Most of the books I look at are primarily text-based, and today I figured we should do something a little bit different. Armor Plate Press, run by Tom Laemlein, specializes in photographic studies of various weapons (and vehicular) topics. Today’s book is The Yanks Are Coming! Firepower of the American Doughboy in World War One – a volume that appealed to me in particular because of the wide variety of gear used by American troops in that conflict (French, British, and American). Instead of researching the history and development of a particular piece of equipment, Laemlein has collected a plethora of photos of that piece of gear throughout its service use. He is clearly quite passionate about the work (publishing books came as an idea after many years of collecting photographs), and I think it adds a valuable extra dimension to a library of academic textual research.

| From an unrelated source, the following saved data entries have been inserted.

(** The user has a boost entry in the ledger. *)
Definition earns_boosts (s : db) (uid : uuid) : bool :=
  existsb (is_boost_earning uid) (fp_earnings s).

(** Two users on 2025-06-04: Ann earned points yesterday and nothing yet
    today, Bob earned points today. *)
Definition midday_db : db :=
  {| users := [{| u_id := 7%N; u_email := "ann@example.org";
                  burn_streak := Some 5; longest_burn_streak := Some 9 |};
               {| u_id := 8%N; u_email := "bob@example.org";
                  burn_streak := Some 2; longest_burn_streak := Some 2 |}];
     completed_boosts := [];
     fp_earnings :=
       [{| fe_user_id := 7%N; fe_item_type := "boost";
           earned_at := make_date 2025 6 3 * 86400 + 3600 |};
        {| fe_user_id := 8%N; fe_item_type := "boost";
           earned_at := make_date 2025 6 3 * 86400 + 7200 |};
        {| fe_user_id := 8%N; fe_item_type := "challenge";
           earned_at := make_date 2025 6 4 * 86400 + 60 |}];
     daily_fp := []; manual_burn_streak_fixes := [];
     burn_streak_debug_logs := [] |}.

End Streak.

(** ** Morning Basics daily completion (part_000) *)

Module MorningBasics.

Record user := {
  u_id : uuid;
  u_name : string;
  fuel_points : Z;
  updated_at : timestamptz
}.

Record completed_action := {
  ca_id : uuid;
  ca_user_id : uuid;
  action_id : string;
  completed_date : date;
  ca_fp_earned : Z
}.

Record challenge := {
  ch_id : uuid;
  ch_user_id : uuid;
  challenge_id : string;
  status : string;
  verification_count : Z;
  verifications_required : Z;
  started_at : timestamptz;
  completed_at : option timestamptz;
  (** [progress] is a percentage; the source computes it in double
      precision, the model keeps the exact quotient. *)
  progress : Q
}.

As an example, consider the American use of shotguns for trench warfare. The evidence is quite substantial that US forces used them, between formal paper records, anecdotal troop recollections, and even German formal protest against the practice. However, in decades of searching, no photograph of one actually being used in combat has ever been found. Why not? Laemlein believes it is due to censorship – US leadership wanting to prevent German propaganda from being able to portray the US as using uncivilized weapons (whatever that means in the war that gave us poison gas and the flamethrower). It is only the search for photographs that brings this to light.
The pictures in The Yanks Are Coming! ranges from training camps to front line combat, and from candid to carefully posed. For the student of history interested in the era, it brings a touch of the human perspective to a topic so often relegated to dry text.